As a part of being an artist in residence at Instructables, I took it upon myself to build of couple of noise machines / music boxes. My interest lies in designing objects that would enable people to explore the world of sound synthesis and for me to get a better understanding on how the different interfaces enables different interactions and sound qualities. 

It has been an intense experience. Trying to build as many interfaces as possible within one month. I have tried to make all of them stand-out as finished, while still being hackable pieces. Everything I have done is published here on Instructables for others to experiment with.

All of the projects consists of a few basic components: An interface and sometimes a screen or a led matrix. The basis sound component is either a Gameduino or a synth based on the following instructable.

Most of these machines would have been simpler to make as software programs on a computer or even as multitouch applications on a smartphone, but I wanted to have an aesthetic criteria as a frame for my experiments: I wanted to create simple tangible interfaces that would inspire curiosity. The objects themselves should welcome the user to try out and explore their interfaces. Lastly I wanted each experiment to be self contained. Instead of them becoming interfaces for a laptop they should be the ones who created the music. 

All of the projects are remixes of earlier experiments and inspirational sources found on the internet. Therefore each project should be considered my own interpretations and evolvements of other inspirational projects. I have done my best to credit my sources in each project.

The software for each experiment is still a little crude and leaves many possibilities open for new people to experiment with.
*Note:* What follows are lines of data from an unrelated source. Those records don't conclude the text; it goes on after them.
(** * Pulse website: release catalog, filter engine and download wizard

    A shallow embedding of the catalog logic of the three page components

    - [src/pages/Releases.tsx]   (the releases browser),
    - the dev-builds browser     (same shape, other endpoint),
    - [src/components/LandingPage/DownloadModal.tsx] (the download wizard),

    and the properties of the version comparator, the filter engine, the
    fetch cycle and the wizard's state machine.

    Conventions of the embedding.
    - A JavaScript string is a [string]; the characters that matter to the
      code (digits, ['.'], sign, white space, ASCII letters) are ASCII.
    - The numbers the code computes with are integers (the results of
      [parseInt] and the [build_id] keys); they are embedded in [Z].  [NaN]
      is the [None] of an [option Z].  [parseInt] is exact on runs of up
      to fifteen digits; the comparator only compares the numbers it
      parsed, so its order properties do not depend on their values.
    - React state is a record; an event handler is a function from state to
      state. *)

From Stdlib Require Import ZArith List String Ascii Bool Lia.
From Stdlib Require Import Permutation Sorted.
From Stdlib Require Import DecimalString DecimalPos DecimalZ.
Import ListNotations.

Set Warnings "-register-all".

Open Scope string_scope.
Open Scope Z_scope.

(** ** JavaScript string primitives used by the pages *)

Module JsString.

(** [s.split(sep)] for a one-character separator: never empty, the empty
    string splits to [[""]]. *)
Fixpoint split (sep : ascii) (s : string) : list string :=
  match s with
  | EmptyString => [EmptyString]
  | String c rest =>
      if Ascii.eqb c sep then EmptyString :: split sep rest
      else match split sep rest with
           | [] => [String c EmptyString]
           | piece :: pieces => String c piece :: pieces
           end
  end.

Definition isDigit (c : ascii) : bool :=
  let n := nat_of_ascii c in (48 <=? n)%nat && (n <=? 57)%nat.

Definition digitValue (c : ascii) : Z := Z.of_nat (nat_of_ascii c) - 48.

(** White space skipped by [parseInt]: TAB, LF, VT, FF, CR and space. *)
Definition isWhiteSpace (c : ascii) : bool :=
  let n := nat_of_ascii c in
  ((9 <=? n)%nat && (n <=? 13)%nat) || (n =? 32)%nat.

Fixpoint skipWhiteSpace (s : string) : string :=
  match s with
  | String c rest => if isWhiteSpace c then skipWhiteSpace rest else s
  | EmptyString => s
  end.

(** The longest prefix of decimal digits, read as a number; [acc] is the
    value of the digits read so far, [None] while there is none. *)
Fixpoint parseDigits (acc : option Z) (s : string) : option Z :=
  match s with
  | String c rest =>
      if isDigit c
      then parseDigits
             (Some (10 * match acc with Some n => n | None => 0 end
                    + digitValue c)) rest
      else acc
  | EmptyString => acc
  end.
Lemma pointAt_PixOffset (img : RGBA.t) (q : Point) :
  PtIn q (RGBA.Rect img) = true →
  RGBA.pointAt (RGBA.Rect img) (RGBA.PixOffset img (X q) (Y q)) = q.
Proof.
  rewrite PtIn_spec. intros H. unfold RGBA.pointAt, RGBA.PixOffset.
  set (w := Dx (RGBA.Rect img)).
  assert (Hw : 0 <= X q - X (Min (RGBA.Rect img)) < w) by (unfold w, Dx; lia).
  set (k := (Y q - Y (Min (RGBA.Rect img))) * w + (X q - X (Min (RGBA.Rect img)))).
  assert (Hm : k mod w = X q - X (Min (RGBA.Rect img))).
  { symmetry. apply (Z.mod_unique _ _ (Y q - Y (Min (RGBA.Rect img)))); lia. }
  assert (Hd : k / w = Y q - Y (Min (RGBA.Rect img))).
  { symmetry. apply (Z.div_unique _ _ _ (X q - X (Min (RGBA.Rect img)))); lia. }
  rewrite Hm, Hd. destruct q. cbn [X Y]. f_equal; lia.
Qed.

Lemma PixOffset_range (bounds : Rectangle) (img : RGBA.t) (q : Point) :
  canvas bounds img → PtIn q bounds = true →
  (Z.to_nat (RGBA.PixOffset img (X q) (Y q)) < length (RGBA.Pix img))%nat.
Proof.
  intros (HR & Hx & Hy & Hlen). rewrite PtIn_spec. intros H.
  unfold RGBA.PixOffset. rewrite HR. unfold Dx, Dy in *.
  apply Nat2Z.inj_lt. rewrite Z2Nat.id by nia. nia.
Qed.

Lemma canvas_lookup_in (bounds : Rectangle) (img : RGBA.t) (k : nat) (c : color.RGBA.t) :
  canvas bounds img → RGBA.Pix img !! k = Some c →
  PtIn (RGBA.pointAt (RGBA.Rect img) (Z.of_nat k)) bounds = true.
Proof.
  intros (HR & Hx & Hy & Hlen) Hk. apply lookup_lt_Some in Hk.
  rewrite HR. apply pointAt_in; lia.
Qed.

Lemma canvas_NewRGBA (bounds : Rectangle) (img : RGBA.t) :
  NewRGBA bounds = Some img → canvas bounds img.
Proof.
  unfold NewRGBA. case_match eqn:Hneg; [done|]. intros [= <-].
  zbool. destruct Hneg. unfold canvas. cbn [RGBA.Rect RGBA.Pix].
  rewrite length_replicate, Z2Nat.id by nia. repeat split; lia.
Qed.

Lemma NewRGBA_is_Some (bounds : Rectangle) :
  0 <= Dx bounds → 0 <= Dy bounds → is_Some (NewRGBA bounds).
Proof.
  intros Hx Hy. unfold NewRGBA.
  replace ((Dx bounds <? 0) || (Dy bounds <? 0)) with false; [eauto|].
  symmetry. zbool. lia.
Qed.

Lemma canvas_pointwise (bounds : Rectangle) (img : RGBA.t) F :
  canvas bounds img → canvas bounds (pointwise F img).
Proof.
  unfold canvas, pointwise. cbn. rewrite length_imap. done.
Qed.

(** Two pixel functions that agree on the canvas rewrite it alike. *)
Lemma pointwise_ext (bounds : Rectangle) (img : RGBA.t) F G :
  canvas bounds img →
  (∀ q old, PtIn q bounds = true → F q old = G q old) →
  pointwise F img = pointwise G img.
Proof.
  intros Hc H. unfold pointwise. f_equal. apply imap_ext.
  intros k c Hk. cbn. apply H. eapply canvas_lookup_in; eauto.
Qed.

Lemma pointwise_id (img : RGBA.t) F :
  (∀ k old, RGBA.Pix img !! k = Some old →
            F (RGBA.pointAt (RGBA.Rect img) (Z.of_nat k)) old = old) →
  pointwise F img = img.
Proof.
  intros H. destruct img as [pix r]. unfold pointwise. cbn in *. f_equal.
  apply list_eq. intros k. rewrite list_lookup_imap.
  destruct (pix !! k) eqn:Hk; cbn; [|done]. f_equal. auto.
Qed.

Lemma pointwise_compose (img : RGBA.t) F G :
  pointwise G (pointwise F img) = pointwise (λ q old, G q (F q old)) img.
Proof.
  unfold pointwise. cbn. f_equal. apply list_eq. intros k.
  rewrite !list_lookup_imap. destruct (RGBA.Pix img !! k); done.
Qed.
I will update the software as I go along.

I made the following machines:

Step 1: Singing Plant: Make Your Plant Sing With an Arduino.

Making a plant sing has been a trick since the Theremin was invented.  Here I am going to teach you how to do this with and Arduino board, a gameduino shield and the touch shield from my previous instructable. With the introduction of the touché frequency principle by Disney Research lab and we can now make a really stable solution that can run entirely on the Arduino platform. The Touché works on a similar principle as a normal Theremin, but does a frequency sweep instead. By hooking the touché up to the plant we can measure the capacitative interaction and convert it into sound.
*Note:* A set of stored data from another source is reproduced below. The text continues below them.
(** The parameters with only the first value of each key kept. *)
Definition first_values (p : Values) : Values :=
  map (fun kv => (fst kv, firstn 1 (snd kv))) p.

(** What [Do] hands to the client once the request is built: the context
    with the deadline, then the headers. *)
Definition dressed (rq : HttpRequest) (ctx : Context) (timeout : Z)
    (request : Request) : Request :=
  fold_left
    (fun request key =>
       match gomap.lookup key (headers rq) with
       | Some value => Header_Set request key value
       | None => request
       end)
    (order (gomap.keys (headers rq)))
    (Request_WithContext request
       (if 0 <? timeout
        then WithTimeout ctx (wrap 64 (wrap 64 timeout * Second))
        else ctx)).

(** The end of [Do]: the request goes to the client, the body of the
    response is read and closed. *)
Definition deliver (request : Request)
    : St Machine (option HttpResponse * option GoError) :=
  answer <- client_send request ;;
  match answer with
  | Failed err => ret (None, Some err)
  | Ok response =>
      read <- outside_step (ReadAll response) ;;
      outside_step (fun o => (tt, Body_Close response o)) ;;;
      match read with
      | Failed err => ret (None, Some err)
      | Ok contents =>
          ret (Some {| response := response; contents := contents |}, None)
      end
  end.

End CurlVocabulary.

(** Stand-ins for the HTTP collaborators: URLs as strings (one that starts
    with a colon does not parse), a client that answers 200 with an empty
    body, files that are their own content. *)
Module SimHttp.

Record Req : Type := {
  rmethod : string; rurl : string; rbody : option (list byte);
  rctx : Context; rheaders : list (string * string)
}.

Definition parse (s : string) : result string :=
  if String.prefix ":" s
  then Failed (Errorf "parse %s: missing protocol scheme" [OpString s])
  else Ok s.

Definition encode (v : gomap.t (list string)) : string :=
  String.concat "&"
    (map (fun k => k ++ "=" ++ curl.Values_Get v k) (gomap.keys v)).

Definition upper (c : ascii) : ascii :=
  let n := nat_of_ascii c in
  if ((97 <=? n) && (n <=? 122))%nat then ascii_of_nat (n - 32) else c.

Definition lower (c : ascii) : ascii :=
  let n := nat_of_ascii c in
  if ((65 <=? n) && (n <=? 90))%nat then ascii_of_nat (n + 32) else c.

Fixpoint map_string (f : ascii -> ascii) (s : string) : string :=
  match s with
  | EmptyString => EmptyString
  | String c rest => String (f c) (map_string f rest)
  end.

#[export] Instance lib : HttpLib := {|
  ToUpper := map_string upper;
  ToLower := map_string lower;
  order := fun ks => ks;
  order_visits_each_once := fun ks => Permutation_refl ks;
  URL := string;
  url_Parse := parse;
  URL_Query := fun _ => [];
  URL_setRawQuery := fun u q => u ++ "?" ++ q;
  URL_String := fun u => u;
  Values_Encode := encode;
  Outside := nat;
  File := string;
  Writer := list string;
  NewWriter := [];
  CreateFormFile := fun w k n => Ok (w ++ [(k ++ ":" ++ n)%string])%list;
  CreateFormField := fun w k => Ok (w ++ [k])%list;
  copyFile := fun w f o => (Ok (w ++ [f])%list, o);
  copyString := fun w s => Ok (w ++ [s])%list;
  FormDataContentType := fun _ => "multipart/form-data; boundary=b";
  Writer_Close := fun w => w;
  Buffer := fun w => list_byte_of_string (String.concat "|" w);
  File_Close := fun _ o => o;
  Request := Req;
  http_NewRequest := fun m u b =>
    Ok {| rmethod := m; rurl := u; rbody := b; rctx := Background;
          rheaders := [] |};
  Request_WithContext := fun r c =>
    {| rmethod := rmethod r; rurl := rurl r; rbody := rbody r; rctx := c;
       rheaders := rheaders r |};
  Header_Set := fun r k v =>
    {| rmethod := rmethod r; rurl := rurl r; rbody := rbody r;
       rctx := rctx r; rheaders := (k, v) :: rheaders r |};
  Response := Z;
  StatusCode := fun r => r;
  client_Do := fun _ o => (Ok 200, S o);
  ReadAll := fun _ o => (Ok [], o);
  Body_Close := fun _ o => o
|}.
(** A payload that is already canonical goes to the reconciliation as it
    is. *)
Lemma process_file_canonical (name now : string) (p : dict) (r : run) :
  in_strs (dict_get "type" p) ["message"; "status"] = true ->
  process_file fromtimestamp_iso (mkFile name (Some (JObj p)) now) r =
  Ret (ingest (basename (mkFile name (Some (JObj p)) now)) now (JObj p) r).
Proof.
  intros T. unfold process_file, normalize_webhook_payload.
  cbn [loaded clock isinstance_dict negb py_get].
  rewrite T. cbn [fold_left].
  destruct p as [|kv p]; [discriminate T|reflexivity].
Qed.

End WithClock.

End NormalizerFacts.

(* ================================================================== *)
(** ** The status state machine: monotonicity and illegal transitions *)

Import Py Mongo Processor Observe Samples.
Import PyFacts MongoFacts ProcessorFacts NormalizerFacts.

(** In main.py a message that is read stays read: every status that is
    asked for it is refused and the collection is left as it was. *)
Lemma webhook_read_is_final (mid new : json) (msgs : collection) :
  status_of mid msgs = Some (JStr "read") ->
  App.db_update_message_status mid new msgs =
  (msgs, Raise (InvalidStatusTransition (JStr "read") new)).
Proof.
  unfold status_of. intros H.
  destruct (find_one "meta_msg_id" mid msgs) as [cur|] eqn:F; [|discriminate].
  assert (dict_get_default "status" (JStr "sent") cur = JStr "read") as D
    by (unfold dict_get_default; now rewrite H).
  rewrite (AppFacts.db_update_illegal mid new msgs cur []); rewrite ?D; auto.
Qed.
You can find the Instructable here.

Step 2: Kaosduino: Make Your Own Kaossilator

Inspired by Korgs Kaossilator I took it upon myself to build an opensource version of it. This way people can design new ways of interacting with the touchpad. The basic principle is creating sound via a trackpad. This enables you to create an instrument with quite wobbly possibilities. The challenge is to program something that would enable you to create interesting sounds. This is also a challenge with the Kaossilator which get mixed reviews for the same reason. This is an initial prototype. It uses the an Arduino as basic 8 bit sound engine and uses a capacitative trackpad from adafruit industries as the input device.

You can find the Instructable here.

Step 3: Organic Music Creation

Creating emergent patterns that can be converted into sounds fascinates me. So this is my first experiment in building an Arduino platform for creating such patterns. This version uses a Gameduino as its sound processor and uses particles that bounces around on a led matrix as the interactive sound generators. You can add more particles by pressing the joystick down for two seconds and the joystick serves as a drawing pen to create elements for the particles to bounce on.

You can find the Instructable here.

Step 4: Algorithmic Noise Machine

You can use bit-shifting as an alternative way of creating "music".  This principle enables you to squeeze as much processing power as possible out of the Arduino while creating novel and interesting effects. The challenge lies in composing through bitshifting.  This is an example of how such composition could look like:

OCR0A = ((-t&4095)*(255&t*(t&t>>13))>>12)+(127&t*(234&t>>8&t>>3)>>(3&t>>14)); // by tejeez

I have made this box to explore the consequences of changing the different parameters in the pieces. This enables me to see how they effect the overall sound qualities and enables me to prototype new compositions. The different parameters are changed through the 4 potentiometers. One potentiometer to choose the current algoritm and the other potentiometers to change the parameters of it. Although the sounds can be considered crude it is quite engaging to experiment and play with.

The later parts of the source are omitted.